Another Variation on Outsourcing, and Security/Reliability
In May, Tata Consultancy Service, Infosys’s Indian rival, announced a new back office in Guadalajara, Mexico; Tata already has 5,000 workers in Brazil, Chile and Uruguay. Cognizant Technology Solutions, with most of its operations in India, has now opened back offices in Phoenix and Shanghai.It had to happen. You can't keep piling work up in one corner of the world because of inexpensive labor and expect those costs to remain low. Demand has kicked up, and supply will follow. So the outsourcers try to find cheaper labor, or workers with specific skills not available at home.
Wipro, another Indian technology services company, has outsourcing offices in Canada, China, Portugal, Romania and Saudi Arabia, among other locations.
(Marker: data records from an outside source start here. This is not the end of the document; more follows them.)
(* ===== verification/PropsV4Files.v ===== *)
(** * Properties of the NFSv4 file operations (src/src/v4/blocking.rs)

    Against servers that follow the rules of [V4Store], what reading, writing
    and atomic replacement do to the files; against every server and network,
    that the operations end, that listings respect their limit and that locks
    are tracked; and a run in which an atomic copy leaves its temporary file. *)

From Stdlib Require Import Strings.String Strings.Byte.
From stdpp Require Import gmap.
From S2P Require Import Prelude Text Xdr Status Errors Rpc V3Client V3Blocking V3ClientSpec V3BlockingSpec V3Store Tame.
From S2P Require Import V4Attr V4AttrSpec V4Ops V4Results V4Client V4ClientSpec V4Extract V4Paths.
From S2P Require Import V4Session V4SessionSpec V4Trace V4Script V4Files V4FilesSpec V4Named V4NamedSpec V4Protocol V4ProtocolSpec V4Store V4Atomic V4Mem.
Import FileHandle (FileHandle).
Import StateId (StateId).
Import Operation (Operation).
Import OperationResult (OperationResult).
Import CompoundResponse (CompoundResponse).
Import Client (Client).

#[local] Open Scope Z_scope.

(** ** A server with a file *)

Definition sample_root : FileHandle := FileHandle.mkFileHandle [x01].
Definition sample_file : FileHandle := FileHandle.mkFileHandle [x02].
Definition sample_contents : list byte := lit_bytes "hello, world".
Definition sample_store : Store :=
  mkStore sample_root {[ (sample_root, lit_bytes "a") := sample_file ]} {[ sample_file := sample_contents ]} []
    (replicate 8 x07).
Definition sample_mem : World Mem unit :=
  mkWorld (mkEnv (mkMem sample_store sample_session_id 1) [] []) (sample_client false).
(** * G2 geometry elements: style resolution, animation-config resolution,
      shape-tree reconciliation and the Element state engine.

    Shallow embedding of
      - src/geometry/shape/util/get-style.ts   (getStyle)
      - src/geometry/element/index.ts          (class Element)
    JavaScript objects are finite maps from property names to values,
    mutation is explicit state passing over one [Element] record, a thrown
    [TypeError] is an outcome that keeps the state reached so far, and every
    call into a collaborator (animation driver, event bus, shape factory,
    state-style lookup) is recorded in an effect trace. Numbers in models
    and attributes are integers; the coordinates of canvas boxes are exact
    integers in [BBox] and IEEE 754 doubles in [BoxObject], where [getBBox]
    is modelled with the box object it writes to. *)

From Stdlib Require Import ZArith DecimalString.
From Stdlib Require PrimFloat FloatOps FloatAxioms SpecFloat.
From stdpp Require Import gmap strings list fin_maps.

(** ** JavaScript values and the @antv/util helpers the sources call *)

Module JS.

(** Values found in models, themes, styles and configurations. Functions
    are named by a number and run by the environment. *)
#[warning="-register-all"]
Inductive Val :=
| VUndef
| VNull
| VBool (b : bool)
| VNum (n : Z)
| VStr (s : string)
| VObj (o : gmap string Val)
| VFun (f : nat).

(** A plain object: its own properties. *)
Abbreviation Obj := (gmap string Val).

(** [if (v)]: undefined, null, false, 0 and '' are falsy. *)
Definition truthy (v : Val) : bool :=
  match v with
  | VUndef | VNull => false
  | VBool b => b
  | VNum n => negb (n =? 0)%Z
  | VStr s => negb (String.eqb s "")
  | VObj _ | VFun _ => true
  end.

(** [isNil]: null or undefined. *)
Definition isNil (v : Val) : bool :=
  match v with
  | VUndef | VNull => true
  | _ => false
  end.

(** [v === null]. *)
Definition isNull (v : Val) : bool :=
  match v with
  | VNull => true
  | _ => false
  end.

(** An optional object as a value. *)
Definition ofObj (obj : option Obj) : Val :=
  match obj with
  | Some o => VObj o
  | None => VUndef
  end.

(** The enumerable own properties of a value ([for (k in v)]). *)
Definition asObj (v : Val) : Obj :=
  match v with
  | VObj o => o
  | _ => ∅
  end.

(** [v[key]] on a value that is not null or undefined, among the own
    properties of a plain object. The prototype chain and the properties of
    primitives and functions are not modelled: a key such as [constructor]
    or the [length] of a string is outside this definition, and statements
    that read a key chosen by the caller say so ([Plain.ownKey]). *)
Definition prop (v : Val) (key : string) : Val :=
  match v with
  | VObj o => default VUndef (o !! key)
  | _ => VUndef
  end.
(** * Metropolis Monte Carlo for the Gaussian system ([code/mc.py])

    A shallow embedding of [mc.py]: the Hamiltonian [H], its difference
    [delta_H], the proposal [uniform_step], the single update [metropolis],
    the chain driver [run_mc] and the entry point [main].

    The script computes with Python floats, draws from numpy's process-wide
    generator and writes rows to a csv file.  The embedding keeps these three
    effects explicit:

    - arithmetic goes through the interface [Number].  The instance the
      interpreter executes is IEEE-754 binary64, where [x ** 2] raises
      [OverflowError], results round and [inf] and [nan] exist; what is
      proved of the step and the driver holds in every instance or in this
      one.  The real numbers are a second instance, used for [salt_pepper]
      and for examples of the facts that hold in every instance;
    - the generator and the file system form the [world] that every
      operation threads, together with the exception it may raise.

    Not modelled: the parsing of the command line (the model starts from the
    parsed arguments), the textual form of a csv row, and a failing
    [open].

    The file ends with the array code of [fourier_orig.py] that does not go
    through the transform or the plotting library: [salt_pepper] and the
    loops that build the circular filter. *)

From Stdlib Require Import ZArith QArith Reals Lra Lia.
From Stdlib Require Import Floats.SpecFloat.
From stdpp Require Import base option list strings gmap.

(** ** Exceptions and outcomes *)

(** The Python exceptions that matter here.  [InvalidParameter] is the
    configuration error the design document names; no statement of the
    script raises it. *)
Inductive exn : Type :=
  | OverflowError
  | InvalidParameter.

Inductive outcome (A : Type) : Type :=
  | Returned (a : A)
  | Raised (e : exn).
Arguments Returned {A} a.
Arguments Raised {A} e.

Definition is_returned {A} (o : outcome A) : bool :=
  match o with Returned _ => true | Raised _ => false end.
(** * GLSLprimer: a shallow embedding of the render loop of [GLSLprimer.c]

    The program is a thin layer over GLFW and OpenGL.  The model keeps the
    C code's shape: [main]'s locals are a record, every library call is an
    event appended to a trace, and what the libraries answer (window size,
    key states, uniform locations, ...) is supplied by an explicit
    environment and a per-frame script. *)

From Stdlib Require Import ZArith List String Ascii Bool Lia.
From Stdlib Require Import Floats.SpecFloat.
From stdpp Require Import base list.
Import ListNotations.

Local Open Scope Z_scope.
Local Open Scope list_scope.

(** ** IEEE-754 scalars

    [GLfloat] is binary32 and C's [double] is binary64.  Both are
    [spec_float] values operated on with the Standard Library's
    parameterised round-to-nearest-even operations. *)

Module Float32.
Definition prec : Z := 24.
Definition emax : Z := 128.
Definition t : Type := spec_float.

Definition mul : t -> t -> t := SFmul prec emax.
Definition div : t -> t -> t := SFdiv prec emax.

(** C's conversion [(float)i] of an integer. *)
Definition of_int (i : Z) : t := binary_normalize prec emax i 0 false.

(** The literal [m * 2^e], rounded to binary32. *)
Definition lit (m e : Z) : t := binary_normalize prec emax m e false.

(** C's conversion [(float)d] of a binary64 value. *)
Definition of_double (d : spec_float) : t :=
  match d with
  | S754_finite s m e => binary_round prec emax s m e
  | _ => d
  end.

Definition is_zero (x : t) : bool :=
  match x with S754_zero _ => true | _ => false end.

Definition is_finite (x : t) : bool :=
  match x with S754_zero _ | S754_finite _ _ _ => true | _ => false end.
End Float32.

Module Float64.
Definition prec : Z := 53.
Definition emax : Z := 1024.
Definition t : Type := spec_float.

Definition mul : t -> t -> t := SFmul prec emax.
Definition div : t -> t -> t := SFdiv prec emax.
Definition of_int (i : Z) : t := binary_normalize prec emax i 0 false.

(** [M_PI] of <math.h>: 0x400921FB54442D18. *)
Definition M_PI : t := S754_finite false 7074237752028440 (-51).
End Float64.

Definition GLfloat : Type := Float32.t.
Definition double : Type := Float64.t.
Definition GLint : Type := Z.
Definition GLuint : Type := Z.

#[global] Instance GLfloat_inhabited : Inhabited GLfloat := populate (S754_zero false).

(** A [GLfloat[16]] array, column-major when read as a 4x4 matrix. *)
Definition mat4 : Type := list GLfloat.

(** ** The library calls [GLSLprimer.c] makes

    Calls into GLFW, OpenGL and the framework's helper files ([tnm084.c],
    [tgaloader.c], [triangleSoup.c], [pollRotator.c]); none of these is
    among the sources, so a call is an event of the trace and what it
    returns comes from the environment. *)

Inductive GLenum : Type :=
| GL_TEXTURE_2D | GL_DEPTH_TEST | GL_CULL_FACE | GL_BACK
| GL_VENDOR | GL_RENDERER | GL_VERSION
| GL_COLOR_BUFFER_BIT | GL_DEPTH_BUFFER_BIT.

Inductive GLFWhint : Type :=
| GLFW_CONTEXT_VERSION_MAJOR | GLFW_CONTEXT_VERSION_MINOR
| GLFW_OPENGL_FORWARD_COMPAT | GLFW_OPENGL_PROFILE.

Inductive GLFWkey : Type := GLFW_KEY_SPACE | GLFW_KEY_ESCAPE.

Inductive printf_arg : Type :=
| ArgString (s : string)
| ArgInt (i : Z).
(** The state C4 starts from: latched, with [blockUntil] anchored at the
    oldest stored timestamp. *)
Definition latched_on_oldest (config : RateLimitConfig) (log : RequestLog)
    (oldest : Z) : Prop :=
  blocked log = true ∧ head (timestamps log) = Some oldest ∧
  blockUntil log = Some (Int (oldest + windowMs config)).

Definition roomy : RateLimitConfig :=
  {| maxRequests := 3; windowMs := 1000; message := None |}.

Definition tight : RateLimitConfig :=
  {| maxRequests := 2; windowMs := 1000; message := None |}.

(** The number of Allowed results of a run. *)
Definition count_allowed (rs : list RateLimitResult) : nat :=
  length (filter (λ r, allowed r = true) rs).

(** Clock readings within one window from [start]. *)
Definition within_window (config : RateLimitConfig) (start t : Z) : Prop :=
  start ≤ t < start + windowMs config.

(** What holds of a log after a call at clock reading [now], when all
    its calls used [config]: the timestamps are oldest first, none is
    later than [now], all are inside the window, and a latch is anchored
    at the oldest of them. *)
Definition settled (config : RateLimitConfig) (now : Z) (log : RequestLog)
    : Prop :=
  StronglySorted Z.le (timestamps log) ∧
  Forall (λ t, t ≤ now) (timestamps log) ∧
  Forall (λ t, now - t < windowMs config) (timestamps log) ∧
  (blocked log = true →
   ∃ oldest, head (timestamps log) = Some oldest ∧
             blockUntil log = Some (Int (oldest + windowMs config))).

Definition zero_window : RateLimitConfig :=
  {| maxRequests := 1; windowMs := 0; message := None |}.

(** The clock readings of the calls that were Allowed. *)
Fixpoint admitted (times : list Z) (rs : list RateLimitResult) : list Z :=
  match times, rs with
  | t :: times', r :: rs' =>
      if allowed r then t :: admitted times' rs' else admitted times' rs'
  | _, _ => []
  end.

(** [t] lies in the window of length [window] that ends at [stop]. *)
Definition in_span (window stop t : Z) : Prop := stop - window < t ∧ t ≤ stop.

(** What a run under one policy keeps about the clock readings [granted]
    it has admitted so far: the log and [granted] agree inside the current
    window, the log is within the quota, and so is every window of
    [granted]. *)
Definition tracks (config : RateLimitConfig) (now : Z) (log : RequestLog)
    (granted : list Z) : Prop :=
  in_window now (windowMs config) (timestamps log) =
    in_window now (windowMs config) granted ∧
  Z.of_nat (length (timestamps log)) ≤ maxRequests config ∧
  ∀ stop, Z.of_nat (length (filter (in_span (windowMs config) stop) granted))
          ≤ maxRequests config.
And last month, Wipro said it was opening a software development center in Atlanta that would hire 500 programmers in three years.
However, this should create some additional concerns for the corporations that are outsourcing the functions. Every layer of removal, particularly to a different time zone, complicates management of the process. Every additional stage opens another security front to prevent loss or attack. Additional complication means greater chance that the function will falter or fail.
Of course the outsource vendors will say that there is no difference and that they are in complete control. But that would be like trusting a food ingredient provider that outsourced its own manufacturing to China, in light of the problems that have appeared in that sector. It may be that things are fine, but the company will need to spend the time, money, and attention to be sure that is true - and all that has to get factored into the costs of "saving" the money.